Sponsors claim the resolution will cut North Korea’s foreign exchange earnings by a third, saying it will cost the DPRK as much as $1 billion annually. This seems rather optimistic. Some of the economic impact being claimed for the new resolution seems to be double counted with items already caught by UNSCR 2270. Except for coal, mineral exports were already captured, and the Chinese had already halted coal imports for 2017 under the “people’s livelihood” provision. Prohibiting seafood exports could well cost the DPRK hundreds of millions of dollars as long as one remembers that the fishing industry has been successful for years in evading regulation and enforcement. Chinese, Russian, and Japanese fishermen are no doubt determining the best locations to rendezvous with North Korean fishing vessels to obtain their catch at sea.
Evasion is an even bigger problem on two other big-ticket items in the resolution. The resolution does not ban the export of North Korean labor. It caps work authorizations for them in states receiving them. The foreign guest worker industry is replete with abuses. It is a business in which there are many ways to have people work “off the books.” In the absence of a total ban on North Korean workers, it is hard to imagine how this provision is going to be enforced effectively even for governments that want to. To a lesser extent, the same can be said for the cap on joint ventures. This is a useful step in theory, since the North Korean economy has been benefiting from such investments in recent years, but the players in the joint venture game in North Korea and from abroad can be a shady lot with considerable experience in evading oversight and regulation. The recent C4ADS report on North Korean sanctions evasion details how skillful the network of Chinese joint venture partners is in assisting the DPRK. This complex network of front companies linked to key North Korean entities is highly likely to find clever ways to skirt this investment ban.
This is not to say the resolution is doomed, but it will require a great deal of effort and international cooperation to enforce it. Simply put, there will be violations, particularly in China, even if the Chinese government is fully on board and cooperative. Thus, while the resolution is a step forward, it may well disappoint in terms of the immediate damage it inflicts and it is likely to generate frustrations and tensions in the United States in particular.

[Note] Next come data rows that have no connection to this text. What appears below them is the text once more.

(** The places of the two other tasks in the queue are determined by their times. *)
Lemma queued_before se v se' v' : v < v' →
  queued sched_rq [(se', v')] se v ⊢ timeline (sched_rq + task_timeline) [(se, v); (se', v')].
Proof.
  iIntros (Hv) "H". unfold queued. rw bool_decide_false; [|cbn; intros ?%list_elem_of_singleton; lia]. iDestruct "H" as (es1 es2) "[%He H]".
  destruct es1 as [|e1 es1]; [simpl in He; by subst es2|]. destruct es1; [|done]. destruct es2; [|done]. injection He as <-.
  iDestruct "H" as (t) "(_ & _ & _ & %Hs)". exfalso. apply StronglySorted_inv in Hs as [_ Hs]. apply Forall_cons in Hs as [Hs _]. unfold before_in_time in Hs. simpl in Hs. lia.
Qed.

Lemma queued_alone se v : queued sched_rq [] se v ⊢ timeline (sched_rq + task_timeline) [(se, v)].
Proof.
  iIntros "H". unfold queued. rw bool_decide_false; [|apply not_elem_of_nil]. iDestruct "H" as (es1 es2) "[%He H]". by destruct es1, es2.
Qed.

(** Before: nothing is in the run queue, and the tables have the addresses [e1] to [e4] and the names [n1] to [n4] of the tasks. *)
Definition boot_before (ms ka o z : Z) (ss : list section) (b l e1 e2 e3 e4 : Z) (n1 n2 n3 n4 : list Z) (r t c : Z) : heapProp :=
  supply 4 SELECTOR_LDT_FIRST 1 ∗ boot_params ms ka ∗ image ka o z ss ∗ k_base ↦ b ∗ k_limit ↦ l ∗
  task_entry (task_table + sizeof_TASK * 0) e1 n1 ∗ task_entry (task_table + sizeof_TASK * 1) e2 n2 ∗
  task_entry (user_proc_table + sizeof_TASK * 0) e3 n3 ∗ task_entry (user_proc_table + sizeof_TASK * 1) e4 n4 ∗
  timeline (sched_rq + task_timeline) [] ∗ (sched_rq + min_vruntime) ↦ MIN_VRUNTIME ∗ k_reenter ↦ r ∗ ticks_var ↦ t ∗ current ↦ c ∗
  ⌜Forall section_ok ss ∧ kb = (extent ss).1 ∧ kl = u32 ((extent ss).2 - (extent ss).1 - 1)⌝.
Lemma printk_list_wp st link t (Q : list call → heapProp) :
  sub t -∗ starts st (nodes t) -∗ slist vm_next link (nodes t).*1 -∗
  (∀ out, ⌜areas out = extents st (nodes t)⌝ -∗ sub t -∗ starts st (nodes t) -∗ slist vm_next link (nodes t).*1 -∗ Q out) -∗ wp (printk_list (head_ptr (nodes t))) Q.
Proof.
  iIntros "Ht Hs Hl HQ". unfold printk_list. iApply wp_bind. iApply (wp_wand with "[Ht Hs Hl]").
  - iApply (wp_loop _ (λ n s, ∃ xs ys out, ⌜nodes t = xs ++ ys ∧ n = length ys ∧ s = (head_ptr ys, out) ∧ areas out = extents st xs⌝ ∗
      sub t ∗ starts st (nodes t) ∗ slist vm_next link (nodes t).*1)%I
      (λ out, ⌜areas out = extents st (nodes t)⌝ ∗ sub t ∗ starts st (nodes t) ∗ slist vm_next link (nodes t).*1)%I (length (nodes t))).
    + iIntros "(%xs & %ys & %out & (%E & %Hn & _) & _ & _ & Hl)". rw slist_cells length_fmap. iApply (cells_le with "Hl"). lia.
    + intros n s. iIntros "(%xs & %ys & %out & (%E & -> & -> & %Ho) & Ht & Hs & Hl)". unfold printk_list_step. destruct ys as [|[p k] ys].
      { change (head_ptr [] =? NULL) with true. wp_pures. rw app_nil_r in E. iFrame. iPureIntro. by rw E. }
      assert ((p, k) ∈ nodes t) as Hin by (rw E; apply elem_of_app; right; left). iAssert ⌜p ≠ NULL⌝%I as %Hp.
      { rw E fmap_app fmap_cons. by iApply (slist_ne_at with "Hl"). }
      cbn [head_ptr head from_option fst]. rw (eqb_false p NULL Hp). iDestruct (starts_load with "Hs") as "[Hb Hs]"; [done|]. cbn [fst]. wp_load. iDestruct ("Hs" with "Hb") as "Hs".
      change vm_end with vm_avl_key. iDestruct (sub_key with "Ht") as "[Hk Ht]"; [done|]. wp_load. iDestruct ("Ht" with "Hk") as "Ht".
      iDestruct (list_next_area with "Hl") as "(Hn & %Hy & Hl)"; [exact E|]. wp_load. iDestruct ("Hl" with "Hn") as "Hl".
      assert (areas (out ++ [Say AREA [st p; k]]) = extents st (xs ++ [(p, k)])) as Ho' by (autorewrite with areas; by rw Ho /extents fmap_app).
      destruct ys as [|[q k'] ys].
      * change (head_ptr [] =? NULL) with true. wp_pures. iFrame. iPureIntro. by rw E.
      * rw (eqb_false _ NULL (Hy ltac:(done))). wp_pures. iExists _. iSplit; [|iExists (xs ++ [(p, k)]), ((q, k') :: ys), _; iFrame; iPureIntro; split_and!; [|done|done|]].
        -- iPureIntro. simpl. lia.
        -- by rw -app_assoc.
        -- rw -Ho' !areas_app. by autorewrite with areas.
    + iExists [], (nodes t), _. iFrame. iPureIntro. split_and!; [done|done|done|]. by autorewrite with areas.
  - iIntros (out) "(%Ho & Ht & Hs & Hl)". wp_pures. iApply ("HQ" with "[] Ht Hs Hl"). iPureIntro. autorewrite with areas. by rw app_nil_r.
Qed.
(** * GpuScan (pg-strom, src/gpuscan.c): a shallow embedding and its properties

    The development follows gpuscan.c function by function.  Pure planner
    code (form/deform of the private plan fields, distribution of clauses,
    kernel source generation) becomes Rocq functions on lists and strings.
    Code that talks to the CUDA driver becomes a state-and-exception monad
    over an explicit world (the task object, the command stream, the driver
    log).  Code of other files of pg-strom or of PostgreSQL is taken as an
    interface (a type class) wherever gpuscan.c only calls it. *)

From Stdlib Require Import ZArith NArith List String Ascii Bool Lia.
From Stdlib Require Import Sorted Permutation DecimalString.
From Stdlib Require Import Floats Uint63.
Import ListNotations.

Set Warnings "-register-all".
Local Open Scope Z_scope.

(** What a C function of a PostgreSQL backend ends with: a value, or a
    non-local exit through elog(ERROR, ...). *)
Inductive result (A : Type) : Type :=
| Ok (a : A)
| Raised (msg : string).
Arguments Ok {A} a.
Arguments Raised {A} msg.

(* ===================================================================== *)
(** ** Machine integers *)
(* ===================================================================== *)

(** A C [int32] (cl_int) kept in a [Z]: the value after conversion from a
    wider integer type wraps around. *)
Definition to_int32 (z : Z) : Z := (z + 2 ^ 31) mod 2 ^ 32 - 2 ^ 31.

(** A C [uint32] (cl_uint) kept in a [Z]. *)
Definition to_uint32 (z : Z) : Z := z mod 2 ^ 32.

Definition is_int32 (z : Z) : Prop := - 2 ^ 31 <= z < 2 ^ 31.

(** [TYPEALIGN(ALIGNVAL,LEN)] of PostgreSQL's c.h (and of the device
    runtime's common header): round LEN up to a multiple of ALIGNVAL,
    a power of two, by masking the low bits. *)
Definition TYPEALIGN (alignval len : Z) : Z :=
  Z.land (len + (alignval - 1)) (Z.lnot (alignval - 1)).

(** [MAXALIGN(LEN)]: alignment to 8 bytes. *)
Definition MAXIMUM_ALIGNOF : Z := 8.
Definition MAXALIGN (len : Z) : Z := TYPEALIGN MAXIMUM_ALIGNOF len.

(** C's [Max]. *)
Definition Max (a b : Z) : Z := if a >? b then a else b.

(* ===================================================================== *)
(** ** Strings *)
(* ===================================================================== *)

Definition nl : string := String (ascii_of_nat 10) EmptyString.
(** * QuantME transformation framework: matching and fragment splicing

    A shallow embedding of the matcher ([replacement/QuantMEMatcher.js]), the
    helper functions ([quantme/Utilities.js]) and the transformator
    ([quantme/replacement/QuantMETransformator.js] and its predecessor
    [replacement/QuantMETransformator.js]), followed by the properties proved
    about them.

    The code works on a diagram editor and on modules that are not part of
    the embedded files. The editor is the interface [GraphHost]; the parser of
    serialized diagrams and the attribute checker are the interfaces
    [ModelerGenerator] and [QuantMEAttributeChecker]. Functions run in a monad
    that threads the diagram of the editor, records every interaction with it
    and lets a computation throw. *)

From Stdlib Require Import String Ascii List Bool Arith Lia.
From stdpp Require Import base option list strings gmap pretty.

Local Open Scope string_scope.
Local Open Scope list_scope.
Local Open Scope nat_scope.

(** ** JavaScript strings

    A string is a sequence of code units; the embedding uses Rocq strings, one
    character per code unit in the range 0..255. *)
Module JsString.

(** The code units [String.prototype.trim] strips, within 0..255: TAB, LF,
    VT, FF, CR, SPACE and NO-BREAK SPACE. *)
Definition isWhiteSpace (c : ascii) : bool :=
  let n := nat_of_ascii c in
  existsb (Nat.eqb n) [9; 10; 11; 12; 13; 32; 160]%nat.

Fixpoint trimStart (s : string) : string :=
  match s with
  | EmptyString => EmptyString
  | String c rest => if isWhiteSpace c then trimStart rest else s
  end.

Fixpoint trimEnd (s : string) : string :=
  match s with
  | EmptyString => EmptyString
  | String c rest =>
      let rest' := trimEnd rest in
      if isWhiteSpace c && String.eqb rest' EmptyString
      then EmptyString
      else String c rest'
  end.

Even if the resolution inflicts the damage its sponsors hope, it will be insufficient to change Pyongyang’s policy. As we have seen in the past, the Kim regime will simply shift its remaining foreign exchange resources to its strategic priorities and allow those outside the defense and political elite establishment to shoulder the pain. This was the sad experience of those of us who wielded the even more powerful sanctions against Saddam Hussein under UNSCR 661. Highly repressive regimes with a narrow political elite can successfully shift the pain of even severe sanctions to the innocent.
While having these sanctions is better than diving into a preventive war, we should not expect this resolution to solve our problems. On its own, it is simply too little, too late. Rather, it is a card to be played in a much larger game involving military deterrence and US-China, US-ROK, China-DPRK and US-DPRK diplomacy. However, whether or not the leaders in Washington, Pyongyang, Beijing and Seoul, are up to that complex effort is very unclear.